The White House also announced this week that it would increase overall weekly vaccine supply to 11 million doses nationwide beginning this week. After announcing a plan to send vaccines directly to retail pharmacies, the White House said it would send some of the Covid-19 vaccine supply directly to community health centers starting next week as part of an effort to reach underserved areas.
"We're putting equity front and center, partnering with states to increase vaccinations in the hardest-hit and hardest-to-reach communities," Zients said Wednesday, reiterating the administration's focus on equity.
There are two Covid-19 vaccines that have been granted emergency use authorization from the US Food and Drug Administration: one by Pfizer/BioNTech, and the other by Moderna. Both require two doses administered several weeks apart in order to reach nearly 95% efficacy.
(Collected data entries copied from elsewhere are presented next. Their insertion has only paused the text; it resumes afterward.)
(** All entries are read, in order, whatever is done with them. *)
Lemma entries_read w es ss src p s r :
  Forall2 (entry_ok key_provider w) es ss → len src < 2 ^ 63 → 0 ≤ max_sparse_map_bytes limits →
  Forall2 entry_admits es ss →
  ArchiveReader.source r = src → src = p ++ concat (chunk <$> ss) ++ s →
  ArchiveReader.next_offset r = len p →
  ArchiveReader.data_end r = len p + len (concat (chunk <$> ss)) →
  ArchiveReader.global_header r = Some (writer_header w) →
  ArchiveReader.global_flags_section r = Format.global_header_flags_bytes (writer_header w) →
  ∃ ers, Forall2 (returns (flags w)) es ers
    ∧ (ArchiveReader.entry_offset <$> ers) = chunk_offsets (len p) ss
    ∧ ∀ (T : Type) (f : T → EntryDecode.EntryReader → result SarError.t T) acc acc' fuel,
        ArchiveReader.fold_entries f acc ers = Ok acc' → (length es < fuel)%nat →
        ArchiveReader.entries_loop oc options key_provider f fuel r acc
        = (ArchiveReader.set_next_offset r (ArchiveReader.data_end r), Ok acc').
Proof.
  intros H. revert p r. induction H as [|e st es ss He Hes IH]; intros p r Hlen Hm0 A Hs Hsrc Hoff Hend Hh Hsec.
  - exists []. split; [constructor|]. split; [done|]. intros T f acc acc' fuel [= <-] Hf.
    destruct fuel as [|fuel]; [lia|]. cbn [ArchiveReader.entries_loop].
    unfold ArchiveReader.next_entry. rewrite Hh. cbn [ok_or mbind result_bind].
    cbn [fmap list_fmap concat] in Hend. rewrite len_nil in Hend.
    replace (_ >=? _) with true by lia. f_equal. rewrite Hend, Z.add_0_r, <- Hoff. by destruct r.
  - cbn [fmap list_fmap concat] in Hsrc, Hend. apply Forall2_cons in A as [Ae A].
    rewrite len_app in Hend. pose proof (len_nonneg (concat (chunk <$> ss))).
    destruct (next_entry_chunk w e st src p (concat (chunk <$> ss) ++ s) r) as (er & Hn & Hr & Ho);
      [done|done|done|done|done|by rewrite Hsrc, <- !app_assoc|done|lia|done|done|].
    set (r1 := ArchiveReader.set_next_offset _ _) in Hn.
    destruct (IH (p ++ chunk st) r1) as (ers & Hrs & Hos & Hloop);
      [done|done|done|done|by rewrite Hsrc, <- !app_assoc|by rewrite len_app|cbn; rewrite len_app; lia|done|done|].
    exists (er :: ers). split; [by constructor|]. split.
    { cbn [fmap list_fmap chunk_offsets]. rewrite len_app in Hos. unfold ArchiveReader.entry_offset at 1. by rewrite Ho, Hos. }
    intros T f acc acc' fuel Hf Hfu. destruct fuel as [|fuel]; [cbn in Hfu; lia|].
    cbn [ArchiveReader.entries_loop]. rewrite Hn. cbn [ArchiveReader.fold_entries] in Hf.
    apply bind_Ok in Hf as (acc1 & -> & Hf). rewrite (Hloop T f acc1 acc' fuel Hf); [done|].
    cbn [length] in Hfu. lia.
Qed.

(** The loop of [verify] on entries it has read. *)
Lemma fold_verify_runs ers os n :
  0 ≤ n → n + len ers < 2 ^ 64 →
  ∃ k, ArchiveReader.fold_entries ArchiveReader.verify_entry (os, n) ers
       = Ok (os ++ (ArchiveReader.entry_offset <$> ers), k).
Proof.
  revert os n. induction ers as [|er ers IH]; intros os n H0 Hn; cbn [ArchiveReader.fold_entries].
  { exists n. by rewrite app_nil_r. }
  rewrite len_cons in Hn. pose proof (len_nonneg ers).
  assert (∃ m, ArchiveReader.verify_entry (os, n) er = Ok (os ++ [ArchiveReader.entry_offset er], m)
               ∧ n ≤ m ≤ n + 1) as (m & -> & Hm).
  { unfold ArchiveReader.verify_entry. case_match; [rewrite checked_add_fits by lia|];
      eexists; (split; [reflexivity|lia]). }
  destruct (IH (os ++ [ArchiveReader.entry_offset er]) m) as [k Hk]; [lia..|]. exists k.
  rewrite <- app_assoc in Hk. exact Hk.
Qed.
Lemma index_verified w os :
  writer_ok key_provider w → os = offsets w → len os < 2 ^ 64 →
  ArchiveReader.verify_index options (flags w) os (CentralDir.normalize (flags w) (index_of w)) = Ok ().
Proof.
  intros Hok -> Hn. unfold ArchiveReader.verify_index.
  cbn [CentralDir.normalize CentralDir.metadata CentralDir.file_count CentralDir.offsets index_of].
  rewrite (proj1 (ok_no_metadata _ _ Hok)), (ok_no_ec _ _ Hok), (ok_no_signature _ _ Hok).
  cbn [existsb andb]. rewrite try_from_fits by (pose proof (len_nonneg (offsets w)); lia).
  cbn [ok_or mbind result_bind]. rewrite Z.eqb_refl, bool_decide_true by done. cbn [negb mbind result_bind].
  by destruct (contains (flags w) GlobalFlags.CDC_SUPPORT).
Qed.

(** The reader on a finished archive. *)
Lemma archive_read w es ss src :
  layout key_provider w es ss → writer_ok key_provider w → closed w src →
  admits (header_kms w) (len es) (len src) → Forall2 entry_admits es ss →
  ∃ ers, Forall2 (returns (flags w)) es ers
    ∧ (∀ (T : Type) (f : T → EntryDecode.EntryReader → result SarError.t T) acc acc',
         ArchiveReader.fold_entries f acc ers = Ok acc' →
         ∃ r', ArchiveReader.entries_loop oc options key_provider f
                 (ArchiveReader.entries_fuel (opened_reader w src)) (opened_reader w src) acc = (r', Ok acc'))
    ∧ ∃ r' report, ArchiveReader.verify oc options key_provider (start_reader src) = (r', Ok report)
      ∧ ArchiveReader.entry_count report = len es
      ∧ ArchiveReader.indexed report = negb (contains (flags w) GlobalFlags.NO_INDEX).
Proof.
  intros Hl Hok Hc A Hmax. destruct (closed_prefix _ _ Hc) as [rest Hrest].
  pose proof (admits_word _ _ _ A) as Hword.
  assert (Hgh : src = Format.enc_gh (writer_header w) ++ concat (chunk <$> ss) ++ rest).
  { rewrite Hrest, (lay_output _ _ _ _ Hl). by rewrite <- app_assoc. }
  assert (Hlen : len (output w) = len (Format.enc_gh (writer_header w)) + len (concat (chunk <$> ss)))
    by (by rewrite (lay_output _ _ _ _ Hl), len_app).
  destruct (entries_read w es ss src _ rest (opened_reader w src) (lay_entries _ _ _ _ Hl) Hword
    (admits_map _ _ _ A) Hmax eq_refl Hgh eq_refl Hlen eq_refl eq_refl) as (ers & Hret & Hoff & Hloop).
  pose proof (entries_len w es ss (lay_entries _ _ _ _ Hl)) as H10.
  assert (Hfuel : (length es < ArchiveReader.entries_fuel (opened_reader w src))%nat).
  { unfold ArchiveReader.entries_fuel, opened_reader. cbn -[len]. unfold len at 1 in H10. lia. }
  exists ers. split; [done|]. split.
  { intros T f acc acc' Hf. eexists. by apply Hloop. }
  assert (Hn : len ers = len es) by (unfold len; by rewrite (Forall2_length _ _ _ Hret)).
  assert (Hes : len es < 2 ^ 63).
  { pose proof (f_equal len Hrest) as Hr. rewrite len_app in Hr. pose proof (len_nonneg rest).
    pose proof (layout_len _ _ _ Hl). pose proof (len_nonneg es). lia. }
  destruct (fold_verify_runs ers [] 0) as [k Hk]; [lia|lia|].
  destruct (archive_opens w es ss src Hl Hok Hc A) as [_ Hopen].
  unfold ArchiveReader.verify, ArchiveReader.rewind. cbn [ArchiveReader.global_header start_reader].
  fold (start_reader src). rewrite Hopen. cbn [mbind result_bind ArchiveReader.global_header opened_reader].
  fold (opened_reader w src).
  assert (Hset : ArchiveReader.set_next_offset (opened_reader w src)
                   (ArchiveReader.header_len (opened_reader w src)) = opened_reader w src) by done.
  rewrite Hset, (Hloop _ _ _ _ _ Hk Hfuel). cbn [app].
  cbn [ArchiveReader.cd ArchiveReader.set_next_offset opened_reader Format.flags writer_header].
  assert (Hlo : len (ArchiveReader.entry_offset <$> ers) = len es) by (rewrite <- Hn; unfold len; by rewrite length_fmap).
  assert (Hcd : match (if contains (flags w) GlobalFlags.NO_INDEX then None
                       else Some (CentralDir.normalize (flags w) (index_of w))) with
                | Some cd => ArchiveReader.verify_index options (flags w) (ArchiveReader.entry_offset <$> ers) cd
                | None => Ok ()
                end = Ok ()).
  { destruct (contains (flags w) GlobalFlags.NO_INDEX); [done|]. apply index_verified; [done| |lia].
    rewrite Hoff. by rewrite (lay_offsets _ _ _ _ Hl). }
  rewrite Hcd. cbn [mbind result_bind]. rewrite try_from_fits by (pose proof (len_nonneg es); lia).
  cbn [ok_or mbind result_bind]. eexists _, _. split; [reflexivity|].
  cbn [ArchiveReader.entry_count ArchiveReader.indexed]. split; [done|].
  by destruct (contains (flags w) GlobalFlags.NO_INDEX).
Qed.

(** Limits larger than the archive admit its entries. *)
Lemma fec_value_within w e st : stored_for w e st → len (Lfh.fec_value (se_lfh st)) ≤ len (se_bytes st).
Proof.
  intros H. destruct (entry_header w e st H) as (_ & _ & Hb & _). destruct H as (_ & _ & _ & _ & _ & Hfec).
  destruct (contains (flags w) GlobalFlags.SELECTIVE_FEC) eqn:Ef; [|rewrite Hfec by done; apply len_nonneg].
  rewrite Hb. unfold Lfh.enc_lfh. rewrite !len_app. cbn [Lfh.normalize Lfh.fec_value]. rewrite Ef. cbn [Lfh.norm_vec].
  repeat match goal with |- context [len ?x + _] => pose proof (len_nonneg x); generalize dependent (len x); intros end. lia.
Qed.
Lemma small_entries w es ss n :
  Forall2 (stored_for w) es ss → len (concat (chunk <$> ss)) ≤ n →
  n ≤ max_lfh_header_bytes limits → n ≤ max_fec_value_bytes limits →
  n ≤ max_in_memory_buffer limits → n ≤ max_total_pipeline_memory limits →
  Forall (λ e, len (in_name e) + len (default [] (in_path e)) ≤ max_path_bytes limits
               ∧ len (in_payload e) ≤ EntryDecode.max_decoded_entry_size options) es →
  Forall2 entry_admits es ss.
Proof.
  intros H. revert n. induction H as [|e st es ss He Hes IH]; intros n Hn H1 H2 H3 H4 Hf; [constructor|].
  apply Forall_cons in Hf as [[Hp Hd] Hf]. cbn [fmap list_fmap concat] in Hn. unfold chunk in Hn at 1.
  rewrite !len_app in Hn. pose proof (fec_value_within w e st He).
  pose proof (len_nonneg (se_bytes st)). pose proof (len_nonneg (se_stored st)).
  pose proof (len_nonneg (concat (chunk <$> ss))).
  constructor; [split; (done || lia)|]. apply (IH n); (done || lia).
Qed.

(** The logical files of the entries: those with a name. *)
Definition logical_of (e : EntryInput) : option ArchiveReader.LogicalFile :=
  if len (in_name e) =? 0 then None
  else Some {| ArchiveReader.file_name := in_name e; ArchiveReader.fragment_id := None;
               ArchiveReader.data := in_payload e; ArchiveReader.is_degraded := false |}.
Context (crc32 : list byte → Z).
(** The checksum of a named entry, zero when none was given, is that of its payload. *)
Definition crc_matches (f : Z) (e : EntryInput) : bool :=
  negb (contains f GlobalFlags.PER_FILE_CRC) || (len (in_name e) =? 0)
  || (crc32 (in_payload e) =? default 0 (in_file_crc32 e)).
Lemma group_ordinary f g es ers :
  Forall2 (returns f) es ers →
  ArchiveReader.group_entries_loop options crc32 f g ers
  = if forallb (crc_matches f) es then
      Ok {| ArchiveReader.frag_order := ArchiveReader.frag_order g;
            ArchiveReader.frag_groups := ArchiveReader.frag_groups g;
            ArchiveReader.files := ArchiveReader.files g ++ omap logical_of es |}
    else Err (SarError.CrcMismatch "file CRC32 mismatch on reconstructed logical file").
Proof.
  intros H. revert g. induction H as [|e er es ers He Hes IH]; intros g.
  { cbn. rewrite app_nil_r. by destruct g. }
  cbn [ArchiveReader.group_entries_loop omap list_omap forallb].
  unfold ArchiveReader.group_entry. rewrite (ret_name _ _ _ He), (ret_fragment _ _ _ He).
  unfold logical_of at 1. unfold crc_matches at 1.
  destruct (Z.eqb_spec (len (in_name e)) 0) as [Hn|Hn]; cbn [andb negb].
  - cbn [mbind result_bind]. rewrite orb_true_r. apply IH.
  - rewrite (ret_sparse _ _ _ He), (ret_payload _ _ _ He). cbn [ArchiveReader.apply_sparse_if_needed mbind result_bind].
    rewrite orb_false_r.
    assert (Hok : ArchiveReader.check_crc crc32 f (Metadata.file_crc32 (EntryDecode.metadata er))
      (in_payload e) "file CRC32 mismatch on reconstructed logical file"
      = if negb (contains f GlobalFlags.PER_FILE_CRC)
           || (crc32 (in_payload e) =? default 0 (in_file_crc32 e)) then Ok ()
        else Err (SarError.CrcMismatch "file CRC32 mismatch on reconstructed logical file")).
    { rewrite (ret_crc _ _ _ He). unfold ArchiveReader.check_crc.
      destruct (contains f GlobalFlags.PER_FILE_CRC) eqn:Ef; [|done]. cbn [negb andb orb].
      by destruct (_ =? _). }
    rewrite Hok. destruct (_ || _); [|done]. cbn [mbind result_bind andb].
    rewrite IH. cbn [ArchiveReader.files ArchiveReader.frag_order ArchiveReader.frag_groups].
    by rewrite <- app_assoc.
Qed.
Lemma collect_entries (ers acc : list EntryDecode.EntryReader) :
  ArchiveReader.fold_entries (λ acc e, Ok (acc ++ [e])) acc ers = Ok (acc ++ ers).
Proof.
  revert acc. induction ers as [|e ers IH]; intros acc; cbn [ArchiveReader.fold_entries mbind result_bind].
  - by rewrite app_nil_r.
  - rewrite IH. by rewrite <- app_assoc.
Qed.
Lemma logical_files_read w es ss src lossy :
  layout key_provider w es ss → writer_ok key_provider w → closed w src →
  admits (header_kms w) (len es) (len src) → Forall2 entry_admits es ss →
  ∃ r', ArchiveReader.read_all_logical_files oc options key_provider crc32 (start_reader src) lossy
        = (r', if forallb (crc_matches (flags w)) es then Ok (omap logical_of es)
               else Err (SarError.CrcMismatch "file CRC32 mismatch on reconstructed logical file")).
Proof.
  intros Hl Hok Hc A Hmax.
  destruct (archive_read w es ss src Hl Hok Hc A Hmax) as (ers & Hret & Hloop & _).
  destruct (archive_opens w es ss src Hl Hok Hc A) as [_ Hopen].
  destruct (Hloop _ _ _ _ (collect_entries ers [])) as [r' Hr].
  unfold ArchiveReader.read_all_logical_files, ArchiveReader.rewind. cbn [ArchiveReader.global_header start_reader].
  fold (start_reader src). rewrite Hopen. cbn [mbind result_bind ArchiveReader.global_header opened_reader].
  fold (opened_reader w src).
  assert (Hset : ArchiveReader.set_next_offset (opened_reader w src)
                   (ArchiveReader.header_len (opened_reader w src)) = opened_reader w src) by done.
  rewrite Hset, Hr. exists r'. cbn [Format.flags writer_header app].
  rewrite (group_ordinary (flags w) _ es ers Hret). by destruct (forallb _ es).
Qed.
End reading.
If the FDA authorizes a vaccine by Johnson & Johnson for emergency use, it is expected to have fewer than 10 million Covid-19 vaccine doses available, a federal health official confirms.
CNN first reported this would be the amount of vaccine available upon authorization on February 1.
The official said the number of doses available would be in the single-digit millions if it's authorized in the coming weeks That number would increase to double digit millions in March, but still fewer than 20 million doses. They expect it to ramp up to 20 or 30 million doses by April.
Johnson & Johnson's single-shot Covid-19 vaccine was shown to be 66% effective in preventing moderate and severe disease in a global Phase 3 trial, but 85% effective against severe disease, the company announced Friday. The vaccine was 72% effective against moderate and severe disease in the US.